[Records for this exercise]:
━━━━━━━━━━━━━━━━━━━━━━━━━━━━━━

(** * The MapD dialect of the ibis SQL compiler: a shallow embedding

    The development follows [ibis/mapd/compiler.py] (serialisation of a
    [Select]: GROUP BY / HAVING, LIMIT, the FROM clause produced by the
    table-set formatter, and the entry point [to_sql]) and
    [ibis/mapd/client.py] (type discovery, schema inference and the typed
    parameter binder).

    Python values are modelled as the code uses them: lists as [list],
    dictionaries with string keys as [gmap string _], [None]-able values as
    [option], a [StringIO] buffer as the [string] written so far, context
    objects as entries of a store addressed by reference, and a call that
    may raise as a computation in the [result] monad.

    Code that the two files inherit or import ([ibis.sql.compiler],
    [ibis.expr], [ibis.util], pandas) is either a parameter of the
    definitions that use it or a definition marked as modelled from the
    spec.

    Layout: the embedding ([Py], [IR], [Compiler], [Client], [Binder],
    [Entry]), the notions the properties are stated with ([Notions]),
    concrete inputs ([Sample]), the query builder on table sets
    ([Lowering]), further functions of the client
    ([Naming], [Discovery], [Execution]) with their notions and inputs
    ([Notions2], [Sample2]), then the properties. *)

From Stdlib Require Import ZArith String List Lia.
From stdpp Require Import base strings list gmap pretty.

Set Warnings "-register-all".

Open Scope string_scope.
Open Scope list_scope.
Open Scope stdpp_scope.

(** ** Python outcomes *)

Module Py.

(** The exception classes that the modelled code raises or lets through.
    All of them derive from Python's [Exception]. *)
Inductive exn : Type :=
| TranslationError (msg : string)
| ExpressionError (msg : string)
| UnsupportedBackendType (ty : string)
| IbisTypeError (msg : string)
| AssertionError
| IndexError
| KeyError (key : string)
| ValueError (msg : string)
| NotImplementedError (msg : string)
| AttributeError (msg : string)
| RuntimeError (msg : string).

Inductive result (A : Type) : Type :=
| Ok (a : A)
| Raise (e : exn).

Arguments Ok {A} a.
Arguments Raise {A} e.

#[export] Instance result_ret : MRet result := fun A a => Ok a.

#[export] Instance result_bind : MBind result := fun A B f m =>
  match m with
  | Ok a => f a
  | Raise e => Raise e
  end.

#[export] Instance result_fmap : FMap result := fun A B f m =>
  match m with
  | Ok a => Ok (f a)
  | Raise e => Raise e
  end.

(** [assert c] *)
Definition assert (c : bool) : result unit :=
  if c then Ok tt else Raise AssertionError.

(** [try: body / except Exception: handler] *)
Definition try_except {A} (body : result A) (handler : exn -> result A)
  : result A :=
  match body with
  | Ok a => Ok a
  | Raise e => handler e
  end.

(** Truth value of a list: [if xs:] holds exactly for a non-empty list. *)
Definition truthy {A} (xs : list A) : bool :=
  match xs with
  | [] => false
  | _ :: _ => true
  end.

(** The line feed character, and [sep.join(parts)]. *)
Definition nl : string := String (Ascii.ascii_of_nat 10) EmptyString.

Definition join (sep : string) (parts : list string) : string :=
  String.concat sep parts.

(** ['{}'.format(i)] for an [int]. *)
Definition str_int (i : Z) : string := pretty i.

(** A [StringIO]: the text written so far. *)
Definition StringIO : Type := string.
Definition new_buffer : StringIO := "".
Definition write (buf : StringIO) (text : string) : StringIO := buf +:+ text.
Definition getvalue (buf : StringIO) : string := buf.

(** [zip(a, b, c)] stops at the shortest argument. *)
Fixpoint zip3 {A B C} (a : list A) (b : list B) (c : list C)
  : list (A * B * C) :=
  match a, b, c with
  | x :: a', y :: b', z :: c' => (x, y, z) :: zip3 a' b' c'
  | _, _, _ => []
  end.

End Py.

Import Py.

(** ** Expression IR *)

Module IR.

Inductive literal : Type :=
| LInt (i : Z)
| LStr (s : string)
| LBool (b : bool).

━━━━━━━━━━━━━━━━━━━━━━━━━━━━━━

Where does "written" appear in the records above? Copy every line that has it.

[Worked solution]:
    [option], a [StringIO] buffer as the [string] written so far, context
(** A [StringIO]: the text written so far. *)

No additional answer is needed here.